- **Exercise requirements**:
Write out all the data again, exactly as shown.
───── Input data ─────
(** * Depth heads of OLA-VLM ([ola_vlm/model/aux_heads/da_v2_head.py])

    A shallow embedding of the forward passes of the depth heads, over a
    small model of the tensor library they are written against.

    - A tensor is a shape, a total function from multi-indices to values
      and the [requires_grad] and [is_leaf] flags.  Values are IEEE 754
      binary32 numbers (finite numbers, signed zeros, infinities and NaN)
      with round-to-nearest-even arithmetic; sums are accumulated in index
      order.  The error function used by GELU is a section variable.
    - Library calls that can fail return a [result]; the ambient
      gradient mode ([torch.is_grad_enabled()]) is read from the monad.
    - Modules are records; a forward pass that updates buffers (batch
      normalisation in training mode) returns the updated module. *)

From Stdlib Require Import NArith ZArith SpecFloat Lia List Bool.
From stdpp Require Import base option list strings gmap.
Import ListNotations.

Local Open Scope N_scope.

(** ** Exceptions and the library monad *)

Inductive exn : Type :=
| IndexError | ValueError | RuntimeError | AttributeError
| KeyError | TypeError | NotImplementedError.

Inductive result (A : Type) : Type :=
| Ok (a : A)
| Raise (e : exn).
Arguments Ok {A} a.
Arguments Raise {A} e.

(** A computation reads the gradient mode and returns or raises. *)
Definition M (A : Type) : Type := bool -> result A.

Definition ret {A} (a : A) : M A := fun _ => Ok a.
Definition raise {A} (e : exn) : M A := fun _ => Raise e.
Definition bind {A B} (m : M A) (k : A -> M B) : M B :=
  fun g => match m g with Ok a => k a g | Raise e => Raise e end.
(** [with torch.no_grad(): m] *)
Definition no_grad {A} (m : M A) : M A := fun _ => m false.

Notation "'let*' x ':=' m 'in' k" := (bind m (fun x => k))
  (at level 10, x pattern, m at level 100, k at level 200).

Definition is_ok {A} (r : result A) : bool :=
  match r with Ok _ => true | Raise _ => false end.

(** ** Values *)

(** [torch.float32]: the binary32 format has 24 bits of precision and the
    largest exponent 128. *)
Definition float32 : Type := spec_float.
Definition f32_prec : Z := 24.
Definition f32_emax : Z := 128.

Definition fadd (x y : float32) : float32 := SFadd f32_prec f32_emax x y.
Definition fsub (x y : float32) : float32 := SFsub f32_prec f32_emax x y.
Definition fmul (x y : float32) : float32 := SFmul f32_prec f32_emax x y.
Definition fdiv (x y : float32) : float32 := SFdiv f32_prec f32_emax x y.
Definition fsqrt (x : float32) : float32 := SFsqrt f32_prec f32_emax x.

(** The value of a natural number, rounded to the format. *)
Definition fofN (n : N) : float32 :=
  binary_normalize f32_prec f32_emax (Z.of_N n) 0 false.

Definition fzero : float32 := S754_zero false.
Definition fone : float32 := fofN 1.
Definition fnan : float32 := S754_nan.

(** [x < y] and [x <= y]; both are false when an argument is NaN. *)
Definition fltb (x y : float32) : bool := SFltb x y.
Definition fleb (x y : float32) : bool := SFleb x y.

Definition is_nan (x : float32) : bool :=
  match x with S754_nan => true | _ => false end.

(** [int(floor(x))] of a value that is not negative; zero otherwise. *)
Definition floorN (x : float32) : N :=
  match x with
  | S754_finite false m e => Z.to_N (Z.shiftl (Z.pos m) e)
  | _ => 0
  end.

Declare Scope float32_scope.
Delimit Scope float32_scope with F.
Bind Scope float32_scope with float32.
Notation "x + y" := (fadd x y) : float32_scope.
Notation "x - y" := (fsub x y) : float32_scope.
Notation "x * y" := (fmul x y) : float32_scope.
Notation "x / y" := (fdiv x y) : float32_scope.

(** ** Tensors *)

(** [is_leaf] tells a tensor the caller or a constructor made from the
    result of an operation that records gradient history. *)
Record Tensor : Type := mkTensor {
  shape : list N;
  data : list N -> float32;
  requires_grad : bool;
  is_leaf : bool
}.

Definition numel_of (s : list N) : N := fold_right N.mul 1 s.
Definition numel (t : Tensor) : N := numel_of (shape t).
Definition rank (t : Tensor) : nat := length (shape t).

(** [ix idx k]: component [k] of a multi-index. *)
Definition ix (idx : list N) (k : nat) : N := nth k idx 0.

Fixpoint in_bounds (idx s : list N) : Prop :=
  match idx, s with
  | [], [] => True
  | i :: idx', d :: s' => i < d /\ in_bounds idx' s'
  | _, _ => False
  end.

Definition rangeN (n : N) : list N := map N.of_nat (seq 0 (N.to_nat n)).
(** [f 0 + f 1 + ... + f (n - 1)], accumulated from the left. *)
Definition sumF (n : N) (f : N -> float32) : float32 :=
  fold_left (fun acc i => (acc + f i)%F) (rangeN n) fzero.

(** Row-major offset of a multi-index, and back. *)
Fixpoint flatten_index (s idx : list N) : N :=
  match s, idx with
  | _ :: s', i :: idx' => i * numel_of s' + flatten_index s' idx'
  | _, _ => 0
  end.
Fixpoint unflatten_index (s : list N) (off : N) : list N :=
  match s with
  | [] => []
  | _ :: s' => (off / numel_of s') :: unflatten_index s' (off mod numel_of s')
  end.

(** The result of an operation records gradient history only when the
    gradient mode is on and one of its inputs does; it is a leaf exactly
    when it records none. *)
Definition out_of (g : bool) (s : list N) (f : list N -> float32) (rg : bool)
    : Tensor :=
  {| shape := s; data := f; requires_grad := g && rg; is_leaf := negb (g && rg) |}.

Definition op (s : list N) (f : list N -> float32) (rg : bool) : M Tensor :=
  fun g => Ok (out_of g s f rg).

(** [torch.is_grad_enabled()] *)
Definition grad_enabled : M bool := fun g => Ok g.

(** *** Views *)

Fixpoint index_of (j : nat) (dims : list nat) : nat :=
  match dims with
  | [] => O
  | d :: dims' => if Nat.eqb d j then O else S (index_of j dims')
  end.

Definition is_permutation (dims : list nat) (n : nat) : bool :=
  Nat.eqb (length dims) n
  && forallb (fun j => existsb (Nat.eqb j) dims) (seq 0 n).

(** [x.permute(dims)] *)
Definition permute (x : Tensor) (dims : list nat) : M Tensor :=
  if is_permutation dims (rank x) then
    op (map (fun d => nth d (shape x) 0) dims)
       (fun idx => data x (map (fun j => ix idx (index_of j dims)) (seq 0 (rank x))))
       (requires_grad x)
  else raise RuntimeError.

(** [x.reshape(sizes)], with explicit sizes. *)
Definition reshape (x : Tensor) (sizes : list N) : M Tensor :=
  if numel_of sizes =? numel x then
    op sizes
       (fun idx => data x (unflatten_index (shape x) (flatten_index sizes idx)))
       (requires_grad x)
  else raise RuntimeError.

Definition insert_at {A} (d : nat) (a : A) (l : list A) : list A :=
  firstn d l ++ a :: skipn d l.
Definition remove_at {A} (d : nat) (l : list A) : list A :=
  firstn d l ++ skipn (S d) l.

(** [x.unsqueeze(d)] for [0 <= d <= rank]. *)
Definition unsqueeze (x : Tensor) (d : nat) : M Tensor :=
  if Nat.leb d (rank x) then
    op (insert_at d 1 (shape x)) (fun idx => data x (remove_at d idx)) (requires_grad x)
  else raise IndexError.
─────
- **Task solution**:
(** * Depth heads of OLA-VLM ([ola_vlm/model/aux_heads/da_v2_head.py])

    A shallow embedding of the forward passes of the depth heads, over a
    small model of the tensor library they are written against.

    - A tensor is a shape, a total function from multi-indices to values
      and the [requires_grad] and [is_leaf] flags.  Values are IEEE 754
      binary32 numbers (finite numbers, signed zeros, infinities and NaN)
      with round-to-nearest-even arithmetic; sums are accumulated in index
      order.  The error function used by GELU is a section variable.
    - Library calls that can fail return a [result]; the ambient
      gradient mode ([torch.is_grad_enabled()]) is read from the monad.
    - Modules are records; a forward pass that updates buffers (batch
      normalisation in training mode) returns the updated module. *)

From Stdlib Require Import NArith ZArith SpecFloat Lia List Bool.
From stdpp Require Import base option list strings gmap.
Import ListNotations.

Local Open Scope N_scope.

(** ** Exceptions and the library monad *)

Inductive exn : Type :=
| IndexError | ValueError | RuntimeError | AttributeError
| KeyError | TypeError | NotImplementedError.

Inductive result (A : Type) : Type :=
| Ok (a : A)
| Raise (e : exn).
Arguments Ok {A} a.
Arguments Raise {A} e.

(** A computation reads the gradient mode and returns or raises. *)
Definition M (A : Type) : Type := bool -> result A.

Definition ret {A} (a : A) : M A := fun _ => Ok a.
Definition raise {A} (e : exn) : M A := fun _ => Raise e.
Definition bind {A B} (m : M A) (k : A -> M B) : M B :=
  fun g => match m g with Ok a => k a g | Raise e => Raise e end.
(** [with torch.no_grad(): m] *)
Definition no_grad {A} (m : M A) : M A := fun _ => m false.

Notation "'let*' x ':=' m 'in' k" := (bind m (fun x => k))
  (at level 10, x pattern, m at level 100, k at level 200).

Definition is_ok {A} (r : result A) : bool :=
  match r with Ok _ => true | Raise _ => false end.

(** ** Values *)

(** [torch.float32]: the binary32 format has 24 bits of precision and the
    largest exponent 128. *)
Definition float32 : Type := spec_float.
Definition f32_prec : Z := 24.
Definition f32_emax : Z := 128.

Definition fadd (x y : float32) : float32 := SFadd f32_prec f32_emax x y.
Definition fsub (x y : float32) : float32 := SFsub f32_prec f32_emax x y.
Definition fmul (x y : float32) : float32 := SFmul f32_prec f32_emax x y.
Definition fdiv (x y : float32) : float32 := SFdiv f32_prec f32_emax x y.
Definition fsqrt (x : float32) : float32 := SFsqrt f32_prec f32_emax x.

(** The value of a natural number, rounded to the format. *)
Definition fofN (n : N) : float32 :=
  binary_normalize f32_prec f32_emax (Z.of_N n) 0 false.

Definition fzero : float32 := S754_zero false.
Definition fone : float32 := fofN 1.
Definition fnan : float32 := S754_nan.

(** [x < y] and [x <= y]; both are false when an argument is NaN. *)
Definition fltb (x y : float32) : bool := SFltb x y.
Definition fleb (x y : float32) : bool := SFleb x y.

Definition is_nan (x : float32) : bool :=
  match x with S754_nan => true | _ => false end.

(** [int(floor(x))] of a value that is not negative; zero otherwise. *)
Definition floorN (x : float32) : N :=
  match x with
  | S754_finite false m e => Z.to_N (Z.shiftl (Z.pos m) e)
  | _ => 0
  end.

Declare Scope float32_scope.
Delimit Scope float32_scope with F.
Bind Scope float32_scope with float32.
Notation "x + y" := (fadd x y) : float32_scope.
Notation "x - y" := (fsub x y) : float32_scope.
Notation "x * y" := (fmul x y) : float32_scope.
Notation "x / y" := (fdiv x y) : float32_scope.

(** ** Tensors *)

(** [is_leaf] tells a tensor the caller or a constructor made from the
    result of an operation that records gradient history. *)
Record Tensor : Type := mkTensor {
  shape : list N;
  data : list N -> float32;
  requires_grad : bool;
  is_leaf : bool
}.

Definition numel_of (s : list N) : N := fold_right N.mul 1 s.
Definition numel (t : Tensor) : N := numel_of (shape t).
Definition rank (t : Tensor) : nat := length (shape t).

(** [ix idx k]: component [k] of a multi-index. *)
Definition ix (idx : list N) (k : nat) : N := nth k idx 0.

Fixpoint in_bounds (idx s : list N) : Prop :=
  match idx, s with
  | [], [] => True
  | i :: idx', d :: s' => i < d /\ in_bounds idx' s'
  | _, _ => False
  end.

Definition rangeN (n : N) : list N := map N.of_nat (seq 0 (N.to_nat n)).
(** [f 0 + f 1 + ... + f (n - 1)], accumulated from the left. *)
Definition sumF (n : N) (f : N -> float32) : float32 :=
  fold_left (fun acc i => (acc + f i)%F) (rangeN n) fzero.

(** Row-major offset of a multi-index, and back. *)
Fixpoint flatten_index (s idx : list N) : N :=
  match s, idx with
  | _ :: s', i :: idx' => i * numel_of s' + flatten_index s' idx'
  | _, _ => 0
  end.
Fixpoint unflatten_index (s : list N) (off : N) : list N :=
  match s with
  | [] => []
  | _ :: s' => (off / numel_of s') :: unflatten_index s' (off mod numel_of s')
  end.

(** The result of an operation records gradient history only when the
    gradient mode is on and one of its inputs does; it is a leaf exactly
    when it records none. *)
Definition out_of (g : bool) (s : list N) (f : list N -> float32) (rg : bool)
    : Tensor :=
  {| shape := s; data := f; requires_grad := g && rg; is_leaf := negb (g && rg) |}.

Definition op (s : list N) (f : list N -> float32) (rg : bool) : M Tensor :=
  fun g => Ok (out_of g s f rg).

(** [torch.is_grad_enabled()] *)
Definition grad_enabled : M bool := fun g => Ok g.

(** *** Views *)

Fixpoint index_of (j : nat) (dims : list nat) : nat :=
  match dims with
  | [] => O
  | d :: dims' => if Nat.eqb d j then O else S (index_of j dims')
  end.

Definition is_permutation (dims : list nat) (n : nat) : bool :=
  Nat.eqb (length dims) n
  && forallb (fun j => existsb (Nat.eqb j) dims) (seq 0 n).

(** [x.permute(dims)] *)
Definition permute (x : Tensor) (dims : list nat) : M Tensor :=
  if is_permutation dims (rank x) then
    op (map (fun d => nth d (shape x) 0) dims)
       (fun idx => data x (map (fun j => ix idx (index_of j dims)) (seq 0 (rank x))))
       (requires_grad x)
  else raise RuntimeError.

(** [x.reshape(sizes)], with explicit sizes. *)
Definition reshape (x : Tensor) (sizes : list N) : M Tensor :=
  if numel_of sizes =? numel x then
    op sizes
       (fun idx => data x (unflatten_index (shape x) (flatten_index sizes idx)))
       (requires_grad x)
  else raise RuntimeError.

Definition insert_at {A} (d : nat) (a : A) (l : list A) : list A :=
  firstn d l ++ a :: skipn d l.
Definition remove_at {A} (d : nat) (l : list A) : list A :=
  firstn d l ++ skipn (S d) l.

(** [x.unsqueeze(d)] for [0 <= d <= rank]. *)
Definition unsqueeze (x : Tensor) (d : nat) : M Tensor :=
  if Nat.leb d (rank x) then
    op (insert_at d 1 (shape x)) (fun idx => data x (remove_at d idx)) (requires_grad x)
  else raise IndexError.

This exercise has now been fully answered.